Lemma probe_finds t : ∀ fuel p,
  (0 < fuel)%nat → (∀ q, q ∈ t → q.1.2 - p < Z.of_nat fuel) →
  ∃ p', probe fuel t p = Some p' ∧ tree_at t p' = [] ∧ p <= p'
        ∧ ∀ x, p <= x < p' → tree_at t x ≠ [].
Proof.
  induction fuel as [|fuel IH]; intros p Hpos Hfuel; [lia|].
  simpl. destruct (tree_at t p) as [|q l] eqn:Hat.
  - exists p. repeat split; [done|lia|]. intros; lia.
  - assert (q ∈ t ∧ q.1.1 <= p < q.1.2) as [Hq Hp].
    { assert (In q (tree_at t p)) as Hin by (rewrite Hat; by left).
      apply filter_In in Hin as [Hq Hb].
      apply andb_true_iff in Hb as [H1%Z.leb_le H2%Z.ltb_lt].
      split; [by apply list_elem_of_In|lia]. }
    pose proof (Hfuel q Hq).
    destruct (IH (p + 1)) as (p' & Hp' & Hnil & Hle & Hbetween).
    { lia. }
    { intros q' Hq'. specialize (Hfuel q' Hq'). lia. }
    exists p'. repeat split; [done..|lia|].
    intros x Hx. destruct (decide (x = p)) as [->|Hne].
    + by rewrite Hat.
    + apply Hbetween. lia.
Qed.

Lemma adjust_finds t fuel borders :
  (0 < fuel)%nat →
  (∀ q b, q ∈ t → b ∈ borders →
          q.1.2 - b.1 < Z.of_nat fuel ∧ q.1.2 - b.2 < Z.of_nat fuel) →
  ∃ new_borders,
    adjust fuel t borders = Some new_borders
    ∧ Forall2 (fun b b' => b.1 <= b'.1 ∧ b.2 <= b'.2) borders new_borders
    ∧ Forall (fun b' => tree_at t b'.1 = [] ∧ tree_at t b'.2 = [])
        new_borders.
Proof.
  intros Hpos. induction borders as [|b borders IH]; intros Hfuel; simpl.
  - exists []. by repeat constructor.
  - destruct (probe_finds t fuel b.1) as (s & Hs & Hsn & Hsl & _);
      [done|intros q Hq; apply (Hfuel q b Hq); left|].
    destruct (probe_finds t fuel b.2) as (e & He & Hen & Hel & _);
      [done|intros q Hq; apply (Hfuel q b Hq); left|].
    destruct IH as (nb & Hnb & Hle & Hfree).
    { intros q b' Hq Hb'. apply Hfuel; [done|by right]. }
    rewrite Hs, He, Hnb. simpl. exists ((s, e) :: nb).
    split; [done|]. split; constructor; done.
Qed.

Lemma slice_init {A} (l : list A) x : slice (l ++ [x]) 0 (-1) = l.
Proof.
  unfold slice, clip. rewrite length_app. simpl.
  replace (Z.to_nat (Z.min 0 _)) with 0%nat by lia.
  replace (Z.to_nat (_ - _)) with (length l) by lia.
  by rewrite drop_0, take_app_length.
Qed.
+--
> [What the task requires]:
Using the records above, restate word for word the lines from the one with "destruct (IH (p" through the one with "new_borders.", both included.

> [Answer to the exercise]:
    destruct (IH (p + 1)) as (p' & Hp' & Hnil & Hle & Hbetween).
    { lia. }
    { intros q' Hq'. specialize (Hfuel q' Hq'). lia. }
    exists p'. repeat split; [done..|lia|].
    intros x Hx. destruct (decide (x = p)) as [->|Hne].
    + by rewrite Hat.
    + apply Hbetween. lia.
Qed.

Lemma adjust_finds t fuel borders :
  (0 < fuel)%nat →
  (∀ q b, q ∈ t → b ∈ borders →
          q.1.2 - b.1 < Z.of_nat fuel ∧ q.1.2 - b.2 < Z.of_nat fuel) →
  ∃ new_borders,
    adjust fuel t borders = Some new_borders
    ∧ Forall2 (fun b b' => b.1 <= b'.1 ∧ b.2 <= b'.2) borders new_borders
    ∧ Forall (fun b' => tree_at t b'.1 = [] ∧ tree_at t b'.2 = [])
        new_borders.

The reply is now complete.